何とはなしに、図鑑を眺めていた。開いた理由も、ただそこにあったからというだけだった。はっきりしているのはそのきっかけだけ。銀さんがジャンプに夢中で、ちっともあたしに構ってくれないからだ。神楽ちゃんと新八くんは、朝早くから出掛けてしまった。
万事屋のメンバーで、好んで図鑑を買うような人など皆無だと思うんだけど、何故かこれは応接間(兼リビング)の机の真ん中を陣取っていて、何だかすごく妙だった。銀さん曰く、依頼者の忘れ物らしい。どうしてこんなものを持って相談に来たんだろうか。やっぱり、妙だった。

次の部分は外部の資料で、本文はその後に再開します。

(** With no other task touching the registry during the pass, every send
    sees the registry of the start, and the registry afterwards is the
    initial one without the sockets whose send raised. *)
Lemma broadcast_undisturbed {Message} (json_dumps : Message -> string)
    (send_text : websocket -> string -> outcome unit)
    (registry : gset websocket) (message : Message) :
  let text := json_dumps message in
  let '(after, sent) :=
    broadcast json_dumps send_text (fun _ reg => reg) registry message in
  map target sent = elements registry
  /\ Forall (fun r => payload r = text /\ registry_at_send r = registry) sent
  /\ (forall ws, ws ∈ after <-> ws ∈ registry /\ send_fails send_text text ws = false).
Proof.
  intros text. rewrite broadcast_result. fold text.
  assert (Hid : forall l, others (fun _ reg => reg) registry l = registry).
  { induction l as [| x l IH]; [ reflexivity | exact IH ]. }
  split; [| split ].
  - generalize (elements registry). intros l.
    assert (H : forall (f : nat -> websocket -> send_record),
               (forall k ws, target (f k ws) = ws) -> map target (imap f l) = l).
    { induction l as [| x l IH]; intros f Hf; [ reflexivity | ].
      cbn [imap map]. rewrite Hf, IH; [ reflexivity | ].
      intros k ws. apply Hf. }
    apply H. reflexivity.
  - apply List.Forall_forall. intros r Hr. apply list_elem_of_In in Hr.
    apply elem_of_lookup_imap in Hr. destruct Hr as (k & ws & -> & _).
    simpl. rewrite Hid. split; reflexivity.
  - intros ws. rewrite Hid. rewrite elem_of_difference, elem_of_list_to_set.
    rewrite list_elem_of_In, List.filter_In, <- list_elem_of_In, elem_of_elements.
    destruct (send_fails send_text text ws); intuition congruence.
Qed.

(** ** The waiting message of the stream loop *)

Lemma stream_loop_from_cons w c frame frames count message :
  stream_cycle w c frame = Ok (count, message) ->
  stream_loop_from w c (frame :: frames)
  = message :: stream_loop_from w count frames.
Proof. intros H. cbn [stream_loop_from]. rewrite H. reflexivity. Qed.

(** While no frame is available the counter goes up by one per cycle,
    and the cycle [j] broadcasts exactly when the counter is 1 modulo 10. *)
Lemma waiting_stretch w (frames : list (option Camera.frame)) (c j : nat) :
  (forall k, (k <= j)%nat -> frames !! k = Some None) ->
  stream_loop_from w c frames !! j
  = Some (if Nat.eqb ((c + j + 1) mod 10) 1 then Some CameraWaiting else None).
Proof.
  revert frames c. induction j as [| j IH]; intros frames c Hnone.
  - pose proof (Hnone 0%nat (Nat.le_refl _)) as H0.
    destruct frames as [| f frames]; [ discriminate | ].
    injection H0 as ->. cbn [stream_loop_from stream_cycle].
    replace (c + 0 + 1)%nat with (c + 1)%nat by lia.
    destruct (Nat.eqb ((c + 1) mod 10) 1); reflexivity.
  - pose proof (Hnone 0%nat (Nat.le_0_l _)) as H0.
    destruct frames as [| f frames]; [ discriminate | ].
    injection H0 as ->. cbn [stream_loop_from stream_cycle].
    assert (Hrest : stream_loop_from w (c + 1) frames !! j
                    = Some (if Nat.eqb ((c + 1 + j + 1) mod 10) 1
                            then Some CameraWaiting else None)).
    { apply IH. intros k Hk. apply (Hnone (S k)). lia. }
    replace (c + S j + 1)%nat with (c + 1 + j + 1)%nat by lia.
    destruct (Nat.eqb ((c + 1) mod 10) 1); exact Hrest.
Qed.

Lemma waiting_gap w (frames : list (option Camera.frame)) (c i j : nat) :
  (i < j)%nat ->
  stream_loop_from w c frames !! i = Some (Some CameraWaiting) ->
  stream_loop_from w c frames !! j = Some (Some CameraWaiting) ->
  (forall k, (i <= k <= j)%nat -> frames !! k = Some None) ->
  (i + 10 <= j)%nat.
Proof.
  revert frames c j. induction i as [| i IH]; intros frames c j Hij Hi Hj Hnone.
  - rewrite (waiting_stretch w frames c 0) in Hi
      by (intros k Hk; apply Hnone; lia).
    rewrite (waiting_stretch w frames c j) in Hj
      by (intros k Hk; apply Hnone; lia).
    destruct (Nat.eqb_spec ((c + 0 + 1) mod 10) 1) as [H1 |]; [| discriminate ].
    destruct (Nat.eqb_spec ((c + j + 1) mod 10) 1) as [H2 |]; [| discriminate ].
    pose proof (Nat.div_mod_eq (c + 0 + 1) 10) as D1.
    pose proof (Nat.div_mod_eq (c + j + 1) 10) as D2.
    rewrite H1 in D1. rewrite H2 in D2. lia.
  - destruct frames as [| f frames]; [ discriminate | ].
    destruct j as [| j]; [ lia | ].
    cbn [stream_loop_from] in Hi, Hj.
    destruct (stream_cycle w c f) as [[count message] | e]; [| discriminate ].
    assert (i + 10 <= j)%nat; [| lia ].
    apply (IH frames count j); try assumption; try lia.
    intros k Hk. apply (Hnone (S k)). lia.
Qed.

Lemma clock_advance (clock : nat -> Z) (i n : nat) :
  (forall k, clock k + 100 <= clock (S k)) ->
  clock i + 100 * Z.of_nat n <= clock (i + n)%nat.
Proof.
  intros Hsleep. induction n as [| n IH].
  - rewrite Nat.add_0_r. lia.
  - rewrite Nat.add_succ_r. pose proof (Hsleep (i + n)%nat). lia.
Qed.

(** C7: in every run of the stream loop and for every pattern of frame
    availability, two "waiting" messages pushed while no frame is
    available (no cycle from the first to the second finds a frame) are
    at least ten cycles apart, so the message is never pushed on every
    cycle; since every cycle ends with a sleep of 0.1 s ([clock k] is the
    time of cycle [k] in milliseconds), they are at least one second
    apart. *)
Theorem waiting_at_most_once_per_second (w : Camera.world)
    (frames : list (option Camera.frame)) (clock : nat -> Z) (i j : nat) :
  (forall k, clock k + 100 <= clock (S k)) ->
  (i < j)%nat ->
  stream_loop w frames !! i = Some (Some CameraWaiting) ->
  stream_loop w frames !! j = Some (Some CameraWaiting) ->
  (forall k, (i <= k <= j)%nat -> frames !! k = Some None) ->
  (i + 10 <= j)%nat /\ clock i + 1000 <= clock j.
Proof.
  intros Hsleep Hij Hi Hj Hnone.
  assert (Hgap : (i + 10 <= j)%nat) by (eapply waiting_gap; eassumption).
  split; [ exact Hgap | ].
  pose proof (clock_advance clock i (j - i) Hsleep) as Hc.
  replace (i + (j - i))%nat with j in Hc by lia. lia.
Qed.

(** The bound is per stretch without a frame: the counter restarts when
    a frame is seen, so the first cycle without a frame after one with a
    frame pushes the message at once. *)
Lemma waiting_restarts_after_frame :
  stream_loop CameraSpec.plain_world [None; Some CameraSpec.vga_frame; None]
  = [ Some CameraWaiting; Some (VideoFrame "/9j/4AAQ"); Some CameraWaiting ].
Proof. reflexivity. Qed.

(** A cycle that finds a frame never pushes the waiting message. *)
Lemma no_waiting_with_frame w c f count message :
  stream_cycle w c (Some f) = Ok (count, message) ->
  message <> Some CameraWaiting /\ count = 0%nat.
Proof.
  unfold stream_cycle.
  destruct (Camera.resize_to_square w f 640) as [sq |]; [| discriminate ]. simpl.
  destruct (Camera.frame_to_base64 w sq 75) as [b64 |]; [| discriminate ]. simpl.
  destruct (negb (String.eqb b64 "")); intros [= <- <-]; split;
    reflexivity || discriminate.
Qed.

(** The camera publishes frames and never withdraws one: once
    [get_current_frame] has returned a frame it always does. *)
Definition camera_like (frames : list (option Camera.frame)) : Prop :=
  forall k f, frames !! k = Some (Some f) ->
              forall k', (k <= k')%nat -> (k' < length frames)%nat ->
                         exists f', frames !! k' = Some (Some f').

Lemma stream_loop_from_length w c frames :
  (length (stream_loop_from w c frames) <= length frames)%nat.
Proof.
  revert c. induction frames as [| f frames IH]; intros c; simpl; [ lia | ].
  destruct (stream_cycle w c f) as [[count message] |]; simpl; [| lia ].
  specialize (IH count). lia.
Qed.

Lemma waiting_means_no_frame w (frames : list (option Camera.frame)) (c i : nat) :
  stream_loop_from w c frames !! i = Some (Some CameraWaiting) ->
  frames !! i = Some None.
Proof.
  revert frames c. induction i as [| i IH]; intros [| f frames] c; try discriminate.
  - cbn [stream_loop_from].
    destruct (stream_cycle w c f) as [[count message] |] eqn:Hc; [| discriminate ].
    intros [= ->]. destruct f as [f |]; [| reflexivity ].
    apply no_waiting_with_frame in Hc. destruct Hc as [Hc _]. congruence.
  - cbn [stream_loop_from].
    destruct (stream_cycle w c f) as [[count message] |]; [| discriminate ].
    apply IH.
Qed.

(** With the frames a camera delivers, any two waiting messages of a run
    are at least ten cycles, hence one second, apart. *)
Lemma waiting_rate_with_camera (w : Camera.world)
    (frames : list (option Camera.frame)) (clock : nat -> Z) (i j : nat) :
  camera_like frames ->
  (forall k, clock k + 100 <= clock (S k)) ->
  (i < j)%nat ->
  stream_loop w frames !! i = Some (Some CameraWaiting) ->
  stream_loop w frames !! j = Some (Some CameraWaiting) ->
  (i + 10 <= j)%nat /\ clock i + 1000 <= clock j.
Proof.
  intros Hcam Hsleep Hij Hi Hj.
  assert (Hnone : forall k, (i <= k <= j)%nat -> frames !! k = Some None).
  { intros k Hk. pose proof (waiting_means_no_frame _ _ _ _ Hj) as Hjn.
    assert (Hlen : (j < length frames)%nat) by (eapply lookup_lt_Some; eassumption).
    destruct (frames !! k) as [[f |] |] eqn:Hfk; [| reflexivity |].
    - destruct (Hcam k f Hfk j) as [f' Hf']; [ lia | exact Hlen | ]. congruence.
    - apply lookup_ge_None in Hfk. lia. }
  split.
  - apply (waiting_gap w frames 0 i j); assumption.
  - pose proof (waiting_gap w frames 0 i j Hij Hi Hj Hnone) as Hgap.
    pose proof (clock_advance clock i (j - i) Hsleep) as Hc.
    replace (i + (j - i))%nat with j in Hc by lia. lia.
Qed.

Lemma waiting_at_most_once_per_second_witness :
  (0 + 10 <= 10)%nat /\ 100 * Z.of_nat 0 + 1000 <= 100 * Z.of_nat 10.
Proof.
  apply (waiting_at_most_once_per_second CameraSpec.plain_world
           (replicate 12 None) (fun k => 100 * Z.of_nat k) 0 10).
  - intros k. lia.
  - lia.
  - reflexivity.
  - reflexivity.
  - intros k Hk. apply lookup_replicate_2. lia.
Defined.

(** ** Attach, detach and the streaming flag *)

(** Only the task [stream_task] points to can be running, and then the
    flag is set. *)
Definition tasks_tracked (s : state) : Prop :=
  (forall t, loop_tasks s !! t = Some Running ->
             stream_task s = Some t /\ is_streaming s = true)
  /\ (forall t, stream_task s = Some t -> (t < length (loop_tasks s))%nat).

Definition no_loop_running (s : state) : Prop :=
  forall t, loop_tasks s !! t <> Some Running.

Lemma tasks_tracked_init : tasks_tracked init.
Proof. split; intros t; simpl; [ rewrite lookup_nil | ]; discriminate. Qed.

Lemma start_streaming_tracked s : tasks_tracked s -> tasks_tracked (start_streaming s).
Proof.
  intros Htr. unfold start_streaming.
  destruct (is_streaming s) eqn:Hflag; [ exact Htr | ].
  destruct Htr as [Hrun Hlt].
  split; simpl; intros t.
  - intros Ht. destruct (decide (t < length (loop_tasks s))%nat) as [Hin | Hout].
    + rewrite lookup_app_l in Ht by exact Hin.
      destruct (Hrun t Ht) as [_ Hs]. congruence.
    + apply lookup_lt_Some in Ht. rewrite length_app in Ht. simpl in Ht.
      split; [ f_equal; lia | reflexivity ].
  - intros [= <-]. rewrite length_app. simpl. lia.
Qed.

Lemma stop_streaming_idle s :
  tasks_tracked s ->
  is_streaming (stop_streaming s) = false /\ no_loop_running (stop_streaming s)
  /\ tasks_tracked (stop_streaming s).
Proof.
  intros Htr. pose proof Htr as [Hrun Hlt]. unfold stop_streaming, no_loop_running.
  destruct (is_streaming s) eqn:Hflag; simpl.
  - assert (Hnone : forall t,
               match stream_task s with
               | Some t0 => <[t0 := Finished]> (loop_tasks s)
               | None => loop_tasks s
               end !! t <> Some Running).
    { intros t Ht. destruct (stream_task s) as [t0 |] eqn:Htask.
      - destruct (decide (t0 = t)) as [-> | Hne].
        + rewrite list_lookup_insert_eq in Ht by (apply Hlt; reflexivity).
          discriminate.
        + rewrite list_lookup_insert_ne in Ht by exact Hne.
          destruct (Hrun t Ht) as [Hs _]. congruence.
      - destruct (Hrun t Ht) as [Hs _]. congruence. }
    split; [ reflexivity | ]. split; [ exact Hnone | ]. split; simpl.
    + intros t Ht. exfalso. exact (Hnone t Ht).
    + intros t Ht. destruct (stream_task s) as [t0 |]; [| discriminate ].
      rewrite length_insert. apply Hlt. exact Ht.
  - split; [ exact Hflag | ]. split; [| exact Htr ].
    intros t Ht. destruct (Hrun t Ht) as [_ Hs]. congruence.
Qed.

Lemma loop_exit_tracked s : tasks_tracked s -> tasks_tracked (loop_exit s).
Proof.
  intros [Hrun Hlt]. unfold loop_exit. split; simpl.
  - intros t Ht. destruct (stream_task s) as [t0 |] eqn:Htask; [| exact (Hrun t Ht) ].
    destruct (decide (t0 = t)) as [-> | Hne].
    + rewrite list_lookup_insert_eq in Ht by (apply Hlt; reflexivity). discriminate.
    + rewrite list_lookup_insert_ne in Ht by exact Hne.
      destruct (Hrun t Ht) as [Hs _]. congruence.
  - intros t Ht. destruct (stream_task s) as [t0 |]; [| discriminate ].
    rewrite length_insert. apply Hlt. exact Ht.
Qed.

Lemma step_tracked e s s' :
  tasks_tracked s -> step e s = Some s' -> tasks_tracked s'.
Proof.
  intros Htr. destruct e as [ws | ws | ws | |]; simpl.
  - intros [= <-]. exact Htr.
  - destruct (existsb _ _); [| discriminate ]. intros [= <-].
    unfold connect_resume. cbn [is_streaming].
    destruct (negb (is_streaming s)); [| exact Htr ].
    apply start_streaming_tracked. exact Htr.
  - intros [= <-]. exact Htr.
  - destruct (Nat.eqb _ _); [ discriminate | ]. intros [= <-].
    unfold run_stop. apply stop_streaming_idle. exact Htr.
  - destruct (loop_can_exit s); [| discriminate ]. intros [= <-].
    apply loop_exit_tracked, Htr.
Qed.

「銀さん大変。深海には見た目がアレな生物がいっぱいいるよ」
「そう言ってやんなって。深海ではそういうアレなんが流行ってんだよ。モテんだよ」
「まじでか。じゃあ銀さんも深海行ったら大スターかもしんない。五股も夢じゃないよ」
「どういう意味だコノヤロー。でも五股はいいかもしんない」

正直言うと、あたしは深海生物なんて全く興味なかった。元々暇つぶしのつもりで手を伸ばしただけだからまあいいんだけど、それにしてもつまらない。銀さんが一枚ページを捲るあいだに、あたしが三枚進めるような、そんなペースでひたすら眺めていた。
淡水生物のページにきたとき、意外なものを視線の端にとらえて、手が自然と止まった。


マミズクラゲ

それはそう名付けられていた。

「銀さん大変。池にクラゲがいるんだって。 剌されるかもしれないよ」
「あー?誰だよ逃がした奴。ったくよ一責任とれないなら飼うなっつの」
「んーん、野生なんだって。すごくない?あたし、クラゲは海にしかいないと思ってた」
「何言ってんだよ。キクラゲは山の中に住んでんだぞ?おま、アイツのがすごいだろ」
「銀さん、彼はキノコだよ」
「‥‥え、まじでか」

説明文を読んでみると、どうやらこのクラゲは大きく分けると淡水クラゲという種類で例外らしい。ついでに言うと人も剌さないようだ。こんなにちっさいのに攻撃をしないなんて、一体どうやって自分の身を守るのだろうか。池沼には彼の敵は存在しないのかな。ていうか毒自体は待ってるのかな。海水にたくさんいるであろう、同じような外見の仲間と離れて、心細くないのかな。少なくともこの図鑑のマミズクラゲは、外へ出ていきたそうだった。そう見えた。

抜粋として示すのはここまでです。